Using the entries that follow, give the number of lines containing the string "committed". Write nothing besides that number.

(Beginning of DATA EXTRACT)

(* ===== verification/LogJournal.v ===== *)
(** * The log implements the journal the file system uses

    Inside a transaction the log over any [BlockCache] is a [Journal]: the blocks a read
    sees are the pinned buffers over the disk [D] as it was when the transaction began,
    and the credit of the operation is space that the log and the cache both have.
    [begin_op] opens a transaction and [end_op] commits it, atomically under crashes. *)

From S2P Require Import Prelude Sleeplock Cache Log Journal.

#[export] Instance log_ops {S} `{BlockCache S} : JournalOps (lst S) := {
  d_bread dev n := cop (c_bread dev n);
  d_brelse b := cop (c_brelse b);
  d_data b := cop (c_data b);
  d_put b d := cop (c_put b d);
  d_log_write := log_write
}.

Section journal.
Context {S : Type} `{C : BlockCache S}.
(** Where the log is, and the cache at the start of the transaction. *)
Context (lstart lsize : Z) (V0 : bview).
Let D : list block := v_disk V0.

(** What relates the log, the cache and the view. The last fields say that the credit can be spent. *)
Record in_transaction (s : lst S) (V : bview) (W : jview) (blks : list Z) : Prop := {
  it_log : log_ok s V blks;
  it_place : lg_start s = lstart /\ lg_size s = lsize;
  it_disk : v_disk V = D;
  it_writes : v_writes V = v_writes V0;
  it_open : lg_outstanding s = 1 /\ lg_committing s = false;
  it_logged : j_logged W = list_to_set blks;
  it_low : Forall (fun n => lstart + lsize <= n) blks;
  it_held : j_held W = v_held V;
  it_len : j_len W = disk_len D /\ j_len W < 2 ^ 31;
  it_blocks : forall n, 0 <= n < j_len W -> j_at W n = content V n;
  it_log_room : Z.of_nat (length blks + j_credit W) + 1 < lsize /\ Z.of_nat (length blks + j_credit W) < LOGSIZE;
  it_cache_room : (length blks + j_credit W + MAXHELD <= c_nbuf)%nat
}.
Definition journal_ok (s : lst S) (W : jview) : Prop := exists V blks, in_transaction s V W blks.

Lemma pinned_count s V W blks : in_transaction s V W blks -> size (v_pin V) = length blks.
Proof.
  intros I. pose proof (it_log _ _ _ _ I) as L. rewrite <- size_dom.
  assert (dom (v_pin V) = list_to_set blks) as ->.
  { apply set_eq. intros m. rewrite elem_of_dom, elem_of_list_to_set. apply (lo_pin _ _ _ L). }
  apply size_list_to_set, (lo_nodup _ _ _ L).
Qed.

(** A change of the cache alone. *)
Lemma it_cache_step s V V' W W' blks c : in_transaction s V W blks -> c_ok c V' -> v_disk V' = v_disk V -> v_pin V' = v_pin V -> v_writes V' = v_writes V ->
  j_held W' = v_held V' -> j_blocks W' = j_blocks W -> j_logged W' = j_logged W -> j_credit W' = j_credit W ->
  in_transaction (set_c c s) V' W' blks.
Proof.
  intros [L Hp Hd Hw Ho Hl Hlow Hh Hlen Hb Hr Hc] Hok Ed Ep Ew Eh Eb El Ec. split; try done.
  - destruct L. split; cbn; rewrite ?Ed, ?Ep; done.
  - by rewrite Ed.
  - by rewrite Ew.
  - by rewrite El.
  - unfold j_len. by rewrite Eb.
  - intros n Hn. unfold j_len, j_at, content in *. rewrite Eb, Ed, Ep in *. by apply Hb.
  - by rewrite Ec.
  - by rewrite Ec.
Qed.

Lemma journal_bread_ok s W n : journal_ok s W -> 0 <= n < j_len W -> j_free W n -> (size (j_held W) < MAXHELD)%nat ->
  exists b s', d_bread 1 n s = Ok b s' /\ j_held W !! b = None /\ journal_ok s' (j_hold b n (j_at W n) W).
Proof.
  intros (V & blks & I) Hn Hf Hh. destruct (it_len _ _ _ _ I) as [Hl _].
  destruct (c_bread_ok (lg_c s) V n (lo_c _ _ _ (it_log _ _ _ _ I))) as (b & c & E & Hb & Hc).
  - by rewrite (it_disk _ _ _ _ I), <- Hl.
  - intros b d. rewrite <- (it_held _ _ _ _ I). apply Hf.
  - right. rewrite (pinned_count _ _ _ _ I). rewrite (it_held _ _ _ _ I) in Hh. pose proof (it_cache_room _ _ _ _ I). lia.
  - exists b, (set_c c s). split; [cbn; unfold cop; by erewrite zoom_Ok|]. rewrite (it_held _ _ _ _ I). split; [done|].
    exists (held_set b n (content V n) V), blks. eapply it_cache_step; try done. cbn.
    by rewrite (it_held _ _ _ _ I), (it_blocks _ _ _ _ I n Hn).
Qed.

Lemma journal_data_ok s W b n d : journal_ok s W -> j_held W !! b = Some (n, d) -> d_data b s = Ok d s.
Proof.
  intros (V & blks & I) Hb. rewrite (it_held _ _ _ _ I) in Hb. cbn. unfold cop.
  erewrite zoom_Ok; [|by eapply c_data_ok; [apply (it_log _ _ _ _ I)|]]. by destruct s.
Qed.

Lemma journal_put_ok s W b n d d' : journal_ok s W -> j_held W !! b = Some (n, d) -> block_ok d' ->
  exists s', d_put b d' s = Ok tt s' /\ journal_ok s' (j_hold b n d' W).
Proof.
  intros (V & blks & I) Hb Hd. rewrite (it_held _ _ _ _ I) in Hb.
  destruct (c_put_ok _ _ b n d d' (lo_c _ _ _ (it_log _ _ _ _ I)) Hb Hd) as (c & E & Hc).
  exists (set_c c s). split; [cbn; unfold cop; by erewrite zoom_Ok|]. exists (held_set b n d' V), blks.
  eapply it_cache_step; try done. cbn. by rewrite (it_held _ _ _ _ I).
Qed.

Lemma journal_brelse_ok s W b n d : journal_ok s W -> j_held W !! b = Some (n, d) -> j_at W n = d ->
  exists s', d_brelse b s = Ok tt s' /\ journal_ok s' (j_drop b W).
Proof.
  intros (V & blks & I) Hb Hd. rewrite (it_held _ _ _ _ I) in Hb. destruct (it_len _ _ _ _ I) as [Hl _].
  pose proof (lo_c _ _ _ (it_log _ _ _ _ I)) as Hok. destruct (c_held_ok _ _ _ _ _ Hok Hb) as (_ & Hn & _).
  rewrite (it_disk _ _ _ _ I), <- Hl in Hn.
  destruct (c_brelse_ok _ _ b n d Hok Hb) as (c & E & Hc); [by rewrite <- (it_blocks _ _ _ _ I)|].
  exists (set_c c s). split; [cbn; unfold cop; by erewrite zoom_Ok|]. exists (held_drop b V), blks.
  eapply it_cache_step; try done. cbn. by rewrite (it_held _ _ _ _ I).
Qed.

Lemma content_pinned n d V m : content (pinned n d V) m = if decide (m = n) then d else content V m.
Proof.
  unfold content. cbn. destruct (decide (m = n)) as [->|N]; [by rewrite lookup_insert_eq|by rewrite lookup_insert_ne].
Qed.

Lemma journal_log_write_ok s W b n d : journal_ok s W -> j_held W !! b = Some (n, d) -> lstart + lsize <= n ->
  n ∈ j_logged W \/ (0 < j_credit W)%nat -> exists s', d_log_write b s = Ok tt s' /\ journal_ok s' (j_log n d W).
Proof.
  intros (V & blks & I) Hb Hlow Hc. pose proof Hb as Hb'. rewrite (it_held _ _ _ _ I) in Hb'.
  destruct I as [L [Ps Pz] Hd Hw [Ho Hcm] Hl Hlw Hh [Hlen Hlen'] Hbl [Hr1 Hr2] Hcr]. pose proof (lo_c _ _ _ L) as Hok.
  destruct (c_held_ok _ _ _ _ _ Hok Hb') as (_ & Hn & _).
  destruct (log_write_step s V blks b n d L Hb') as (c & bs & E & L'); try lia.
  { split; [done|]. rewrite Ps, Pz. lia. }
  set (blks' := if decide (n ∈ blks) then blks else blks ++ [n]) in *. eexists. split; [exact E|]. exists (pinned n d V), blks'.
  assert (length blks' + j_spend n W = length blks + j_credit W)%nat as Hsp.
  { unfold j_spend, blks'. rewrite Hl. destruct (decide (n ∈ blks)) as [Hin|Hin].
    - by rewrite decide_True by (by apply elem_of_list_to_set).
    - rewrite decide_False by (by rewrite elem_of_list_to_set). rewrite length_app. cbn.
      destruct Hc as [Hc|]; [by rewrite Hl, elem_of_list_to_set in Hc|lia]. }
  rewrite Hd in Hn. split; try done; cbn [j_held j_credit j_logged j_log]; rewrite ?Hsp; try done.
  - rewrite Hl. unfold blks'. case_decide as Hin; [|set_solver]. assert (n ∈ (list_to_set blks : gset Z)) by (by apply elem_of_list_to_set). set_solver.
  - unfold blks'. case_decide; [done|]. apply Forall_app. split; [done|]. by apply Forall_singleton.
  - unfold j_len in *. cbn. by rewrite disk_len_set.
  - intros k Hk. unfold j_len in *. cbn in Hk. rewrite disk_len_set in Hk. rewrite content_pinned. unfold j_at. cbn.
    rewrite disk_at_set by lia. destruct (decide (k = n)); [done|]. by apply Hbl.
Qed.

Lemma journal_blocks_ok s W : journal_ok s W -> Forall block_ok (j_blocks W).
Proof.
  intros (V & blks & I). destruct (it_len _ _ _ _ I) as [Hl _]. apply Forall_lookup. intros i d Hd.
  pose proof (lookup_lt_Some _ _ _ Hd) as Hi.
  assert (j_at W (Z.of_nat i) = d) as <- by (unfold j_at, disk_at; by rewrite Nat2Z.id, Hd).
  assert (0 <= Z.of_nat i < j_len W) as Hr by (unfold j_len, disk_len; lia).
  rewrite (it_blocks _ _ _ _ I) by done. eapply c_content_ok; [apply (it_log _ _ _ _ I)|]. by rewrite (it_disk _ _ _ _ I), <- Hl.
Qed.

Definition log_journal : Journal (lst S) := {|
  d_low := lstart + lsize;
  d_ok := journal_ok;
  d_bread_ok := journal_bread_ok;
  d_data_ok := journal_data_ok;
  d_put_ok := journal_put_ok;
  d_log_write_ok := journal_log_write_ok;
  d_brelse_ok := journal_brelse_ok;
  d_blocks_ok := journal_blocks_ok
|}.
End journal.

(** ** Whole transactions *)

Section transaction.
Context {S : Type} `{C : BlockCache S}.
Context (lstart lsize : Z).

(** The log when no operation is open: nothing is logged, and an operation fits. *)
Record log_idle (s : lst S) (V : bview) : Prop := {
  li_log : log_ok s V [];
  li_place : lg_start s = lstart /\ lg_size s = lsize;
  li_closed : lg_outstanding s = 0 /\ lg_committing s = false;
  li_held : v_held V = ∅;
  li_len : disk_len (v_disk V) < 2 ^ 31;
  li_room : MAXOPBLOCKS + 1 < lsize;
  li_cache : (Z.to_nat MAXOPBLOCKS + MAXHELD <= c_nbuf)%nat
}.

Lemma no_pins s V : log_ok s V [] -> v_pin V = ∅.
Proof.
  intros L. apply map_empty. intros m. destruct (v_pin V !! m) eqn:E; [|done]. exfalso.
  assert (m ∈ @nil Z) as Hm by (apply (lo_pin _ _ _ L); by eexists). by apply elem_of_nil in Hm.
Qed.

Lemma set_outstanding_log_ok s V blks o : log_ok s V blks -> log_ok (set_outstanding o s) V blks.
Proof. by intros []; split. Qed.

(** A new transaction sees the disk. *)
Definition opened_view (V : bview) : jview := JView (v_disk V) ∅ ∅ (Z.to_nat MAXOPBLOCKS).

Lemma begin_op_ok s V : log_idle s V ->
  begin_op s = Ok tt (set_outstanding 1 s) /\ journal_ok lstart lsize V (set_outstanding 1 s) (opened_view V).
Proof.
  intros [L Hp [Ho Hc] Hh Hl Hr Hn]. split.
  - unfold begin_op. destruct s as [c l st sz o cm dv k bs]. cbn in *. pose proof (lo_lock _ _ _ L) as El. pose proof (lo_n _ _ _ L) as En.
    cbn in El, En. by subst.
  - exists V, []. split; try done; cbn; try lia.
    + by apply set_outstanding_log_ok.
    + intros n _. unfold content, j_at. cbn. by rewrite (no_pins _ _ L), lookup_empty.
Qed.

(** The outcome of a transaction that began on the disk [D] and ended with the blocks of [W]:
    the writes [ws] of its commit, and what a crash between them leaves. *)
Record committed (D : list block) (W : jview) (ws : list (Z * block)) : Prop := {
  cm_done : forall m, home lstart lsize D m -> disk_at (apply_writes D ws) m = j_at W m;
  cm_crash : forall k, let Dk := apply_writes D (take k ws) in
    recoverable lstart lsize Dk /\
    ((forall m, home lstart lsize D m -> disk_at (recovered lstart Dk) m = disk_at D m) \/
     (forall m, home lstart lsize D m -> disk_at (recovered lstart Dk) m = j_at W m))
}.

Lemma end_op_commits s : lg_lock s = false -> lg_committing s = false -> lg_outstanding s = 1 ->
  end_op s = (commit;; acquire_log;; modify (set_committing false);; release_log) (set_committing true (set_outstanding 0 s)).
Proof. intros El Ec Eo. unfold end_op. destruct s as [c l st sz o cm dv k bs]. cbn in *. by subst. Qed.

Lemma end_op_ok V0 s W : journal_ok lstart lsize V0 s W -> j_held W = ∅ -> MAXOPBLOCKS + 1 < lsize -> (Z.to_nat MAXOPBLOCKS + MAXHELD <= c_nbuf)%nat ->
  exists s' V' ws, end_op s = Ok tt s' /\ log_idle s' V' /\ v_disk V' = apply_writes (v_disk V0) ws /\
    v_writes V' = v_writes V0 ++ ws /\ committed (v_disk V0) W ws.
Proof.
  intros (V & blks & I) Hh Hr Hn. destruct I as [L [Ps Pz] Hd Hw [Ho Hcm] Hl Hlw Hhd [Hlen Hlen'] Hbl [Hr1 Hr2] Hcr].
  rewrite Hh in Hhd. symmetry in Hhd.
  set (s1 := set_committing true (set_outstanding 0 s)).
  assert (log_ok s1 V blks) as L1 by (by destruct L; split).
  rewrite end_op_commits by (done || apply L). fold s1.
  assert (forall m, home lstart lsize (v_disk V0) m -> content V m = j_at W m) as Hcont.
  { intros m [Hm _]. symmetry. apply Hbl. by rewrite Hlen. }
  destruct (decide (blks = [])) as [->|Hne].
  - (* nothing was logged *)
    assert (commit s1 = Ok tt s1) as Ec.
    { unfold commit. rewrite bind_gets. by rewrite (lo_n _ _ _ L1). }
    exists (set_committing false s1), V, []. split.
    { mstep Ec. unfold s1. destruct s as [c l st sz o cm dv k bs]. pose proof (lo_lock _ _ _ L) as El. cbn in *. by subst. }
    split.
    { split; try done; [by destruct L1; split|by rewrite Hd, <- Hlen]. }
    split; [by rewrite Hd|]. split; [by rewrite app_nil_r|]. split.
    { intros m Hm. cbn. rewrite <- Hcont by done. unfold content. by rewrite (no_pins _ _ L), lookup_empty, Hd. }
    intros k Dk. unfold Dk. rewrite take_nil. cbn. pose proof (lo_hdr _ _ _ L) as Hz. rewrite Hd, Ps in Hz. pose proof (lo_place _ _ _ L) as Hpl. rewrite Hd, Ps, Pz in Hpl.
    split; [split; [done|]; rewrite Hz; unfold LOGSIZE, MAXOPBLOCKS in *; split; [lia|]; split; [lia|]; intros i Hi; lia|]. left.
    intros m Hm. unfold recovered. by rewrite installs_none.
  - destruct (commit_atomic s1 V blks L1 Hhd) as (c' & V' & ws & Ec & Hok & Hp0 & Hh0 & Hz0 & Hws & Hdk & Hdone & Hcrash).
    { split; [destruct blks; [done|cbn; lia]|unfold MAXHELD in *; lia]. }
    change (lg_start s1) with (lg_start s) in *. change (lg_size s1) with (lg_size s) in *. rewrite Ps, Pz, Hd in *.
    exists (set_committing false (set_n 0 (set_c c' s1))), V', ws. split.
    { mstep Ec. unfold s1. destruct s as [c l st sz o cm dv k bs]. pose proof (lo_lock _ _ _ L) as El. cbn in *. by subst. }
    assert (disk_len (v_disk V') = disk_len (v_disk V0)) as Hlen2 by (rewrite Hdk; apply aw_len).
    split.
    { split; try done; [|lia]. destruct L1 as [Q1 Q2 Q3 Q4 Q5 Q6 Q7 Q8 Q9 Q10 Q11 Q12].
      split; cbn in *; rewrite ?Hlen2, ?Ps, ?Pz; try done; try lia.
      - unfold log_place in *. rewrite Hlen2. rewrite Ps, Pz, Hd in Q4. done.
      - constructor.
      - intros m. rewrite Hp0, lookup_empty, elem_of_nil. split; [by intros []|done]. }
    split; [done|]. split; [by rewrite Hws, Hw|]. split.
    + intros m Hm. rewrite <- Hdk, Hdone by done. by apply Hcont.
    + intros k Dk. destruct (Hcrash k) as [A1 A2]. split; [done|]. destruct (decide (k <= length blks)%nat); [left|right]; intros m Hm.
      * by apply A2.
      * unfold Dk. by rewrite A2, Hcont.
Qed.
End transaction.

(End of DATA EXTRACT)
(Beginning of DATA EXTRACT)

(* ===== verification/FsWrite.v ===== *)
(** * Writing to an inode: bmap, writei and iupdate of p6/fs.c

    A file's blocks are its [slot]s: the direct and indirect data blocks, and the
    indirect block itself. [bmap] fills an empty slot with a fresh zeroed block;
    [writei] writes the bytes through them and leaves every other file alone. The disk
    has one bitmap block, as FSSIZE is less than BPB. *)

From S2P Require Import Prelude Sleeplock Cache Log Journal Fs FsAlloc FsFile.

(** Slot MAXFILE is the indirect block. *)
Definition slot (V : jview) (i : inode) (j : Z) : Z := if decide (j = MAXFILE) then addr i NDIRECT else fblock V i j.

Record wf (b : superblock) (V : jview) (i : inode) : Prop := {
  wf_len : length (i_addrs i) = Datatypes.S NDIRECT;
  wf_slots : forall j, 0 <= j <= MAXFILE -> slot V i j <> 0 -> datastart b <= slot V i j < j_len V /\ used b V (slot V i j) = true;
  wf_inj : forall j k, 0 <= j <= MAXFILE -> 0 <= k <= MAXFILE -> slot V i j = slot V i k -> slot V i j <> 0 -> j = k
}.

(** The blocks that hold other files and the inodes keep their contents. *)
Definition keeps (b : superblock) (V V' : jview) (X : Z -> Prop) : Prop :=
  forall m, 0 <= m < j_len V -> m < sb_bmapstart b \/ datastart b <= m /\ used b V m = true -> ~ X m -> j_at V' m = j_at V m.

(End of DATA EXTRACT)

**ANSWER TO THE PROBLEM**. 2